::: Dataset extract

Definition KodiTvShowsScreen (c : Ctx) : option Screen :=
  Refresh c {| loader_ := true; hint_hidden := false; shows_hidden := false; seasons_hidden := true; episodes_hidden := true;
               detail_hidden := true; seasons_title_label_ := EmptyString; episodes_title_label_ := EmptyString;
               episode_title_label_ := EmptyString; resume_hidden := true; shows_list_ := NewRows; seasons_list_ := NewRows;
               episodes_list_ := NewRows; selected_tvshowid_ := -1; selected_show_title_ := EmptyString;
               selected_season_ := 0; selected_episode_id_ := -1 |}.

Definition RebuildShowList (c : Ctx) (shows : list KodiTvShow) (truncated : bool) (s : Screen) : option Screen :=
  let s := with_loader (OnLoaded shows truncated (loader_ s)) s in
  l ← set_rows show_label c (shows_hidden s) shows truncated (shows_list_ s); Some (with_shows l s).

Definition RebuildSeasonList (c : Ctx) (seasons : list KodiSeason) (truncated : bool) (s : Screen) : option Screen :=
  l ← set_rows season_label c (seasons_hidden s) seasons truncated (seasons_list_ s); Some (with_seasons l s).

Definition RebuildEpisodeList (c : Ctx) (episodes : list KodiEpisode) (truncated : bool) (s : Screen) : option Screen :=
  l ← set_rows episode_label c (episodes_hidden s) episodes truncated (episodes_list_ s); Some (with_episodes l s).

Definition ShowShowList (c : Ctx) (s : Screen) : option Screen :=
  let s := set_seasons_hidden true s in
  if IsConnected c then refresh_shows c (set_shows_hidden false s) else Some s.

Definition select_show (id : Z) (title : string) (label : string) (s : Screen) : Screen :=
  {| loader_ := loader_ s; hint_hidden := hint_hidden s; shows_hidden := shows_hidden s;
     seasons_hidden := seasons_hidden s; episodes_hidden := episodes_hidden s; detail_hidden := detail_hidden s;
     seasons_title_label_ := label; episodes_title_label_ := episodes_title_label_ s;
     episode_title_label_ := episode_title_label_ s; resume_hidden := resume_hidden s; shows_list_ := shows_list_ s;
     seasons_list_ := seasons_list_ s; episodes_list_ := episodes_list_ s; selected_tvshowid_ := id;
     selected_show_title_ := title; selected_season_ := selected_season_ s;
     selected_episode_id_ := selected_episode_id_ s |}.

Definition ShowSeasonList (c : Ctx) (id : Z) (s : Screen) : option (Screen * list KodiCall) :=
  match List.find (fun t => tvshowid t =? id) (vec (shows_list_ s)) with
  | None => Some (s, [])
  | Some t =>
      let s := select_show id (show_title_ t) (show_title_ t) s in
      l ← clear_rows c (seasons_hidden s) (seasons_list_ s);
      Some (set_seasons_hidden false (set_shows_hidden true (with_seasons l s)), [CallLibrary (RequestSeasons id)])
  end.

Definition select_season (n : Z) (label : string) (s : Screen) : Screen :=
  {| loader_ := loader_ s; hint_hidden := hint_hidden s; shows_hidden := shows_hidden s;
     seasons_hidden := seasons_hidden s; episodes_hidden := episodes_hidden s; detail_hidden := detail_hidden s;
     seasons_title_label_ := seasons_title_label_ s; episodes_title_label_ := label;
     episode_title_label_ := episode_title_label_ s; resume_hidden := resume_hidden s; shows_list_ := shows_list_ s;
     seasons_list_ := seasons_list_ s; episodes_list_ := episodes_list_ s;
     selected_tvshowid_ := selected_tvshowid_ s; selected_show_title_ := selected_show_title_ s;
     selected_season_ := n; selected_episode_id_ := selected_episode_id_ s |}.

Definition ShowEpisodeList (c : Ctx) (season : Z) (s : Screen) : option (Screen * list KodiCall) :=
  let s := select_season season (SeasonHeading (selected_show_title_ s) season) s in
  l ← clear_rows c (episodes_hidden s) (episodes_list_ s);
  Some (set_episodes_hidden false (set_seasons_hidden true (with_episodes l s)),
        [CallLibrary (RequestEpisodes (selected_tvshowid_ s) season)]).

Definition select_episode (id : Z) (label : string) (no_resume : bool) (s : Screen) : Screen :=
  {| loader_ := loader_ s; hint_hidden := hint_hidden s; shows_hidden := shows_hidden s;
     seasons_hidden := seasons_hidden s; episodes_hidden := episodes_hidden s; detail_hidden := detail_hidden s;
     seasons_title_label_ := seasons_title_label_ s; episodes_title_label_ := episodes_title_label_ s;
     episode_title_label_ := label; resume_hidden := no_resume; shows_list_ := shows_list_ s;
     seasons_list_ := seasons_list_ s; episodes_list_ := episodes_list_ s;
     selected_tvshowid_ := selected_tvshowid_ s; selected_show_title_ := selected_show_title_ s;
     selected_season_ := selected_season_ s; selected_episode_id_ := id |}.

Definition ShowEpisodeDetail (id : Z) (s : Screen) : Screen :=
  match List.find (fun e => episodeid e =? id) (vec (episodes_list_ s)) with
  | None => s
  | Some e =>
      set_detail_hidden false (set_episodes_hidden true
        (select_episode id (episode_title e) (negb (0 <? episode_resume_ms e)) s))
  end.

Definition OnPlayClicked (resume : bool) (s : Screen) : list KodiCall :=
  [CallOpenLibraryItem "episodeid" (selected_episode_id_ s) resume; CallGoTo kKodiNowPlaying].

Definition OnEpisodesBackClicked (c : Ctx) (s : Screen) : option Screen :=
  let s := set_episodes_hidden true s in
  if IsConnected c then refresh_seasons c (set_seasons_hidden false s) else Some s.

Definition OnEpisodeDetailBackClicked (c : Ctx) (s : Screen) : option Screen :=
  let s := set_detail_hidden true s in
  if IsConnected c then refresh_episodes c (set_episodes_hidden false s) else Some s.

::::::
::: Dataset extract

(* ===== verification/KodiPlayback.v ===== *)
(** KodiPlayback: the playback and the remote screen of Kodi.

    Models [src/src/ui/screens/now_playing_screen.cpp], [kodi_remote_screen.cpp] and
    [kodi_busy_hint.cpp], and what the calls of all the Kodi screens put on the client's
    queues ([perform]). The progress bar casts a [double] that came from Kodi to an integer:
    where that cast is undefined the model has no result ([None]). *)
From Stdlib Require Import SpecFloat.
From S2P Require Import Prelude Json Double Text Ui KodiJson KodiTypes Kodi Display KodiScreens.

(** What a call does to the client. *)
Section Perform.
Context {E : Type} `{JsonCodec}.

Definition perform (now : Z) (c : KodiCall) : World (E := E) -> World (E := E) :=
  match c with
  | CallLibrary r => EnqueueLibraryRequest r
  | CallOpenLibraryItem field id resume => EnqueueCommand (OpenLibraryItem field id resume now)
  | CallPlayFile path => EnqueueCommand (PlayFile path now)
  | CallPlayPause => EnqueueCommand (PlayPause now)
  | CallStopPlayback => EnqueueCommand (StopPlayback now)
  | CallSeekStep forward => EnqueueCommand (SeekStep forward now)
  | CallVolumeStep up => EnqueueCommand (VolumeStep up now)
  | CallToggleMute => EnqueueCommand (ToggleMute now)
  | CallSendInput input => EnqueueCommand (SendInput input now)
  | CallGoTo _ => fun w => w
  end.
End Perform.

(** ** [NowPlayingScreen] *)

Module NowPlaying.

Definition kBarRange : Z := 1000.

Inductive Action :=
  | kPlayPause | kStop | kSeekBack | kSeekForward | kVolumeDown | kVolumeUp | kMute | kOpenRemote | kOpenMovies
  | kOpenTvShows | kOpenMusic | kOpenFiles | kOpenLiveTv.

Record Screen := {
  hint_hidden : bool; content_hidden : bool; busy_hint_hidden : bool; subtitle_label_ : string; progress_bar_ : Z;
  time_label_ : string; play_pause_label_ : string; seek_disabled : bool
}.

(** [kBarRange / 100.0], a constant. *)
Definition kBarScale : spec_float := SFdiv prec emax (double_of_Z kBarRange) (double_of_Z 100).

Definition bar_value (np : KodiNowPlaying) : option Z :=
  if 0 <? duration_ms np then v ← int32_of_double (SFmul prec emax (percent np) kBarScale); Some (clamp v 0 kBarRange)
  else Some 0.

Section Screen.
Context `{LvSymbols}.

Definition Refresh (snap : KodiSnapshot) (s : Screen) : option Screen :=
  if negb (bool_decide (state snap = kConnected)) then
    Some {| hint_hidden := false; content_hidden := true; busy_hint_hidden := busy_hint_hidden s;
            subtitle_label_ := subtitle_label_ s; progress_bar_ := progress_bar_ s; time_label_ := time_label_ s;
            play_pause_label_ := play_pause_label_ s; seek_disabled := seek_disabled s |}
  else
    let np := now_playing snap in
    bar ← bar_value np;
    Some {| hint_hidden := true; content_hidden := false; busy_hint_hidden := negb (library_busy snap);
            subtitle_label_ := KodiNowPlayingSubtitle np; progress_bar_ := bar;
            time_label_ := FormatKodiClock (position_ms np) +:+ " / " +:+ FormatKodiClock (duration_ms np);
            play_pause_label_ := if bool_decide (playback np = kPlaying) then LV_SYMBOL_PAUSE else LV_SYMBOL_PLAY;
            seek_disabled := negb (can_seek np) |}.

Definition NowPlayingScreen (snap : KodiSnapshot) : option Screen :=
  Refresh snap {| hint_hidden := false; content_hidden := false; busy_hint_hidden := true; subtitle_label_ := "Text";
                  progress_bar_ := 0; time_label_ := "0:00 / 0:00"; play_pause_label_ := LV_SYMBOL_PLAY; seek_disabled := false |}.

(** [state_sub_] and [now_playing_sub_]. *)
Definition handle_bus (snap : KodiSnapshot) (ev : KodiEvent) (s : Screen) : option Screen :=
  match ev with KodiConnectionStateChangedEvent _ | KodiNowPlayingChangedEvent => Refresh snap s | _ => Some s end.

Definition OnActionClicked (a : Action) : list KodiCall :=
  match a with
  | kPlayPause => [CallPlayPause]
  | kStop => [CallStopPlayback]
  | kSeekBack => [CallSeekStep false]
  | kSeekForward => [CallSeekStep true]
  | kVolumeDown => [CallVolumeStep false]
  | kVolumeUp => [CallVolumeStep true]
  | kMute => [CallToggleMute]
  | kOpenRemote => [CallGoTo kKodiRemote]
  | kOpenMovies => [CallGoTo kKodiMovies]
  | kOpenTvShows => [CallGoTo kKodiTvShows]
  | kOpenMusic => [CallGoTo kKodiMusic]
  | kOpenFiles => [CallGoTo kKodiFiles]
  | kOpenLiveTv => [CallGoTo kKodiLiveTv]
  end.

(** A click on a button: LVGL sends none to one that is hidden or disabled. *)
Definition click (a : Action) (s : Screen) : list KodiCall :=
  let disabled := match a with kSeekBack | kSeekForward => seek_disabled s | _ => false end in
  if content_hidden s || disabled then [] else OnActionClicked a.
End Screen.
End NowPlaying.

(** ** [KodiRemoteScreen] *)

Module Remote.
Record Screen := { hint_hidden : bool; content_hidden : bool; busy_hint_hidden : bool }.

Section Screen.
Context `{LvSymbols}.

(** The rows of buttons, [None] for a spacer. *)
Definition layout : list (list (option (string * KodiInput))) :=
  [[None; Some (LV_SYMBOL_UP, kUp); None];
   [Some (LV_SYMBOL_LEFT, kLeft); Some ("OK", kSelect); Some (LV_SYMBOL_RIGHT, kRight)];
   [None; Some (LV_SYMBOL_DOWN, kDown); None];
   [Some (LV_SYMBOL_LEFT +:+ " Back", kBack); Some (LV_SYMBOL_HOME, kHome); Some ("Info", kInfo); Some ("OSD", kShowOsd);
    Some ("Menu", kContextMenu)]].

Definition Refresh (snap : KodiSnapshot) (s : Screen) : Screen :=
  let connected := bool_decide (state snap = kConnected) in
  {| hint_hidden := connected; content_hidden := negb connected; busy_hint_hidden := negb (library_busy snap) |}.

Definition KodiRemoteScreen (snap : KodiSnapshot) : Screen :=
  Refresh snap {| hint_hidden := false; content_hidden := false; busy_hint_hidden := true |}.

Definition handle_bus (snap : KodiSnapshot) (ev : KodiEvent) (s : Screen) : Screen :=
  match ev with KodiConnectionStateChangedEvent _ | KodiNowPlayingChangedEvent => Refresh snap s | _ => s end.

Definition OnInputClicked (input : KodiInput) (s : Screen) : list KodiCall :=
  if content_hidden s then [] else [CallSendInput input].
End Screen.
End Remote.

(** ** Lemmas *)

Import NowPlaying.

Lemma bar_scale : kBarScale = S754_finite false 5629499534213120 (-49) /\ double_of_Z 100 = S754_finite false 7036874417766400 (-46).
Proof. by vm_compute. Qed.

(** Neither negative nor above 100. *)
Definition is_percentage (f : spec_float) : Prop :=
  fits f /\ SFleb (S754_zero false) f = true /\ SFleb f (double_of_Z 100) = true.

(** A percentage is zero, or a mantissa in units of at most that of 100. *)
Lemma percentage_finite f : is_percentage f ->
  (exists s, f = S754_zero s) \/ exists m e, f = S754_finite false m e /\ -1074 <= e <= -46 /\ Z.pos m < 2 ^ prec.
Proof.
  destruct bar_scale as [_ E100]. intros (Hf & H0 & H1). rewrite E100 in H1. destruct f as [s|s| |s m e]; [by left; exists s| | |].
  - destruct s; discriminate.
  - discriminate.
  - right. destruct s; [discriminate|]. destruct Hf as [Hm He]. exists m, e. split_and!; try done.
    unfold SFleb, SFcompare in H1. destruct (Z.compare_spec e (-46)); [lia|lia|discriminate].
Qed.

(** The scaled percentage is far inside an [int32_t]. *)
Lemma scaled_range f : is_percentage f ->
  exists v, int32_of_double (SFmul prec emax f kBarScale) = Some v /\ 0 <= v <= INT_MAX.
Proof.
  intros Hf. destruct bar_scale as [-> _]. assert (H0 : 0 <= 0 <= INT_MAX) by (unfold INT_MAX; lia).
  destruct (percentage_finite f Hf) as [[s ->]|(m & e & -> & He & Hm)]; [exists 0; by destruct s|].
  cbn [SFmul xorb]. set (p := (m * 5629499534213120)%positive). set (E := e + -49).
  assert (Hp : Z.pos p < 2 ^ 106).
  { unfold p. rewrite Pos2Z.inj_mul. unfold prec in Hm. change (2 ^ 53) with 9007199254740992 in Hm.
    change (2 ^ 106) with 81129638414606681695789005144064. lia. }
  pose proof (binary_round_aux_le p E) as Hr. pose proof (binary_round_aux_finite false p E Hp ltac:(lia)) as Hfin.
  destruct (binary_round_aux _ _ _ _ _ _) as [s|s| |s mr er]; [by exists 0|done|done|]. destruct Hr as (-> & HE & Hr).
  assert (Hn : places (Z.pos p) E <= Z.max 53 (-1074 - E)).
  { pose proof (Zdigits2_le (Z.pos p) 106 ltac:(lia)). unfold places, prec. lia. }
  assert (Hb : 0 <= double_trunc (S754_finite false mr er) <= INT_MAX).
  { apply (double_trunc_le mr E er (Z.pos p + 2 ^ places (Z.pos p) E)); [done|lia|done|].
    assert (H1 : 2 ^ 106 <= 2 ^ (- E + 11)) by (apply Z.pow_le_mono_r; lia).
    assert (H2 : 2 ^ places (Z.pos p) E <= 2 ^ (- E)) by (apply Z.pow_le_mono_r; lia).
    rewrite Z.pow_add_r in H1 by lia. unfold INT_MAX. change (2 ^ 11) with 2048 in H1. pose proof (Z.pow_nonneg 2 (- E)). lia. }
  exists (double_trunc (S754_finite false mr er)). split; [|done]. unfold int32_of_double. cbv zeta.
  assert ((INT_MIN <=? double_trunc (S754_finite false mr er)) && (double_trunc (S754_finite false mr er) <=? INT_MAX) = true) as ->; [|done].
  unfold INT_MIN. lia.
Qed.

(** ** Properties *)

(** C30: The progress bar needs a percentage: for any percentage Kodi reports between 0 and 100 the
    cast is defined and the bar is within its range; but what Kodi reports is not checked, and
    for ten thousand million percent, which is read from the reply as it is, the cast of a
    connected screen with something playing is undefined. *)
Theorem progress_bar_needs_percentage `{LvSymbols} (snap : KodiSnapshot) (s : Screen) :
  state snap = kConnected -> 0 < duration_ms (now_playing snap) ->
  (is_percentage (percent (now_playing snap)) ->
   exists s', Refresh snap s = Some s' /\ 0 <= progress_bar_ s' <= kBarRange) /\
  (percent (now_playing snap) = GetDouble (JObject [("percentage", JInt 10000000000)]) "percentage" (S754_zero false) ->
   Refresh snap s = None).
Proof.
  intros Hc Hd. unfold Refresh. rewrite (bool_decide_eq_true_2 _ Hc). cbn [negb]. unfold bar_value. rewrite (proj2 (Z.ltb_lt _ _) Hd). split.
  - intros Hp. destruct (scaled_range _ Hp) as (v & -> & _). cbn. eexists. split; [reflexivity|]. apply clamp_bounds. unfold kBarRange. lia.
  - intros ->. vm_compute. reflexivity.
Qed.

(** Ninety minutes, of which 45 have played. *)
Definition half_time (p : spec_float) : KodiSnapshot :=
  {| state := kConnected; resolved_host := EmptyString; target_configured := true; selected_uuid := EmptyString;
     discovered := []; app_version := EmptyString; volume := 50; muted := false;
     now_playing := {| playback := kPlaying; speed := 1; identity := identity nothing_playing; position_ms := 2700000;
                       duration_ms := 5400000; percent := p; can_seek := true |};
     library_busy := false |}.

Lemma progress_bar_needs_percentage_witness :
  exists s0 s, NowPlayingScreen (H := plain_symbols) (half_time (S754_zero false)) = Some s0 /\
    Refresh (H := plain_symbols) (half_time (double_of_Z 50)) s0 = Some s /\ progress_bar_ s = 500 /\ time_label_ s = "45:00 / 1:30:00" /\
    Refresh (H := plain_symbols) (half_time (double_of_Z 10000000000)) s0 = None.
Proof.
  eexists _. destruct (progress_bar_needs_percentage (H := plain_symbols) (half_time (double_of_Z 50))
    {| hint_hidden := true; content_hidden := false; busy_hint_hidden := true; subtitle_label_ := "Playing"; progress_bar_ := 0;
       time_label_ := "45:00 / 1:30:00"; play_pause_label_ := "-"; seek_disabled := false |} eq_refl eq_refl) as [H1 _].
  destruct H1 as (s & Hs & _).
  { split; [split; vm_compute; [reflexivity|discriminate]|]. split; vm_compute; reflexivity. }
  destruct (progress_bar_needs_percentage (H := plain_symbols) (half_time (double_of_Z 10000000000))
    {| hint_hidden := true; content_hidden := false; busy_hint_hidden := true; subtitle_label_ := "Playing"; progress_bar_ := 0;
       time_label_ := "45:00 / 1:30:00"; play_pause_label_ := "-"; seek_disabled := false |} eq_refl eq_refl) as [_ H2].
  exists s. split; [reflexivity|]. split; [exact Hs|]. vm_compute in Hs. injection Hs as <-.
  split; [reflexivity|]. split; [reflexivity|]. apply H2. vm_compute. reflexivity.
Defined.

::::::

**Task prompt**
Copy, exactly and only, the lines above that begin with the one containing "kOpenRemote | kOpenMovies" and finish with the one containing "time_label_ := FormatKodiClock".

**Reply to the task**
  | kPlayPause | kStop | kSeekBack | kSeekForward | kVolumeDown | kVolumeUp | kMute | kOpenRemote | kOpenMovies
  | kOpenTvShows | kOpenMusic | kOpenFiles | kOpenLiveTv.

Record Screen := {
  hint_hidden : bool; content_hidden : bool; busy_hint_hidden : bool; subtitle_label_ : string; progress_bar_ : Z;
  time_label_ : string; play_pause_label_ : string; seek_disabled : bool
}.

(** [kBarRange / 100.0], a constant. *)
Definition kBarScale : spec_float := SFdiv prec emax (double_of_Z kBarRange) (double_of_Z 100).

Definition bar_value (np : KodiNowPlaying) : option Z :=
  if 0 <? duration_ms np then v ← int32_of_double (SFmul prec emax (percent np) kBarScale); Some (clamp v 0 kBarRange)
  else Some 0.

Section Screen.
Context `{LvSymbols}.

Definition Refresh (snap : KodiSnapshot) (s : Screen) : option Screen :=
  if negb (bool_decide (state snap = kConnected)) then
    Some {| hint_hidden := false; content_hidden := true; busy_hint_hidden := busy_hint_hidden s;
            subtitle_label_ := subtitle_label_ s; progress_bar_ := progress_bar_ s; time_label_ := time_label_ s;
            play_pause_label_ := play_pause_label_ s; seek_disabled := seek_disabled s |}
  else
    let np := now_playing snap in
    bar ← bar_value np;
    Some {| hint_hidden := true; content_hidden := false; busy_hint_hidden := negb (library_busy snap);
            subtitle_label_ := KodiNowPlayingSubtitle np; progress_bar_ := bar;
            time_label_ := FormatKodiClock (position_ms np) +:+ " / " +:+ FormatKodiClock (duration_ms np);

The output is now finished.